Records shown
---*---

Lemma key_update_mirrors_witness : exists c s ctx w' r', c_write_cipher c = Some ctx /\
  apply_tls13_write_key_update 254 (replicate 512 0) (c, quiet) = Some (OPSSL_OK, (w', quiet)) /\
  key_update_received demo_fuel poly1305_zero true 254 (replicate 512 0) [0] (s, quiet) = Some (OPSSL_OK, (r', quiet)) /\ rd_state r' = wr_state w'.
Proof.
  destruct demo_linked as [ctx Hl].
  destruct (with_secrets_linked (demo_conn OPSSL_CLIENT) (demo_conn OPSSL_SERVER) ctx ltac:(vm_compute; reflexivity) ltac:(vm_compute; reflexivity) Hl) as [Hl' Hm].
  destruct (@key_update_mirrors plain_cpu simd_model_spec avx2_model aes_instr_model clmul_model demo_fuel poly1305_zero true 254 (replicate 512 0) ctx _ ltac:(lia) eq_refl Hl' Hm) as (w' & r' & Ew & Er & _ & _ & _ & Es & _).
  eexists _, _, ctx, w', r'. split; [exact (up_cipher _ _ _ _ _ _ _ (mi_write _ _ _ Hm)) |]. split; [exact Ew |]. split; [exact Er | exact Es].
Defined.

---*---

Exercise aim
When you reach the line that contains "destruct demo_linked as [ctx Hl].", stop; output it and every line before it from the start of the data, exactly as written.

Solution to this exercise
Lemma key_update_mirrors_witness : exists c s ctx w' r', c_write_cipher c = Some ctx /\
  apply_tls13_write_key_update 254 (replicate 512 0) (c, quiet) = Some (OPSSL_OK, (w', quiet)) /\
  key_update_received demo_fuel poly1305_zero true 254 (replicate 512 0) [0] (s, quiet) = Some (OPSSL_OK, (r', quiet)) /\ rd_state r' = wr_state w'.
Proof.
  destruct demo_linked as [ctx Hl].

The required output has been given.